WHAT IS REQUIRED: When you reach the line that contains "From Stdlib Require" in the data below, start reproducing lines exactly, and stop after the line that contains "Delimit Scope result_scope with result.".

-- Opening Marker --

(** * torchns: nested sampling with slice-sampling proposals

    A shallow embedding of [src/torchns/ns.py] (class [NestedSampler]) and
    the properties of its dead-point archive, proposal kernel, whitener and
    resampling utilities.

    Numeric model.  Tensors of floats are lists of real numbers ([R] of the
    Standard Library); rounding is not modelled.  The infinities the source
    writes down ([-np.inf], [np.inf]) are kept apart from the finite values
    in [xreal]; the likelihood oracle is a function into [R] (finite values).
    Exceptions are values of [error] in the [result] monad.  The random
    generators are explicit tapes threaded through the calls that draw. *)

From Stdlib Require Import Reals Lra Lia List Arith ZArith Bool.
Import ListNotations.

Set Implicit Arguments.
Local Open Scope R_scope.

(** ** Exceptions *)

Inductive error : Type :=
| AttributeError      (* an attribute of [self] read before it is set *)
| AssertionError      (* the [assert] of [__init__] *)
| KeyError            (* [raise KeyError("Bound unknown")] *)
| EmptyReduction      (* [min()] / [max()] of a tensor without elements *)
| ShapeError          (* [view], [stack] on a tensor of the wrong shape *)
| IndexError          (* an index past the end of a tensor *)
| LinAlgError         (* [torch.linalg.cholesky] failed to factorise *)
| EmptyCat            (* [torch.cat] of a list without tensors *)
| ZeroDivisionError   (* [//] by zero *)
| SamplingError.      (* [torch.multinomial] asked for no sample *)

Inductive result (A : Type) : Type :=
| Ok (a : A)
| Err (e : error).

Arguments Ok {A} a.
Arguments Err {A} e.

Definition bind {A B : Type} (c : result A) (k : A -> result B) : result B :=
  match c with
  | Ok a => k a
  | Err e => Err e
  end.

Declare Scope result_scope.
Delimit Scope result_scope with result.
Notation "x <- c ;; k" := (bind c (fun x => k))
  (at level 61, c at next level, right associativity) : result_scope.
Notation "' p <- c ;; k" := (bind c (fun x => let p := x in k))
  (at level 61, p pattern, c at next level, right associativity) : result_scope.
Local Open Scope result_scope.

Definition is_err {A : Type} (c : result A) : bool :=
  match c with Ok _ => false | Err _ => true end.

(** ** Reals with the two infinities *)

Inductive xreal : Type :=
| NegInf
| Fin (r : R)
| PosInf.

(** [x < y] on [xreal], as a boolean. *)
Definition Rltb (x y : R) : bool := if Rlt_dec x y then true else false.
Definition Rleb (x y : R) : bool := if Rle_dec x y then true else false.

Definition xltb (x y : xreal) : bool :=
  match x, y with
  | NegInf, NegInf => false
  | NegInf, _ => true
  | Fin a, Fin b => Rltb a b
  | Fin _, PosInf => true
  | Fin _, NegInf => false
  | PosInf, _ => false
  end.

-- Closing Marker --

RESULT BELOW:
From Stdlib Require Import Reals Lra Lia List Arith ZArith Bool.
Import ListNotations.

Set Implicit Arguments.
Local Open Scope R_scope.

(** ** Exceptions *)

Inductive error : Type :=
| AttributeError      (* an attribute of [self] read before it is set *)
| AssertionError      (* the [assert] of [__init__] *)
| KeyError            (* [raise KeyError("Bound unknown")] *)
| EmptyReduction      (* [min()] / [max()] of a tensor without elements *)
| ShapeError          (* [view], [stack] on a tensor of the wrong shape *)
| IndexError          (* an index past the end of a tensor *)
| LinAlgError         (* [torch.linalg.cholesky] failed to factorise *)
| EmptyCat            (* [torch.cat] of a list without tensors *)
| ZeroDivisionError   (* [//] by zero *)
| SamplingError.      (* [torch.multinomial] asked for no sample *)

Inductive result (A : Type) : Type :=
| Ok (a : A)
| Err (e : error).

Arguments Ok {A} a.
Arguments Err {A} e.

Definition bind {A B : Type} (c : result A) (k : A -> result B) : result B :=
  match c with
  | Ok a => k a
  | Err e => Err e
  end.

Declare Scope result_scope.
Delimit Scope result_scope with result.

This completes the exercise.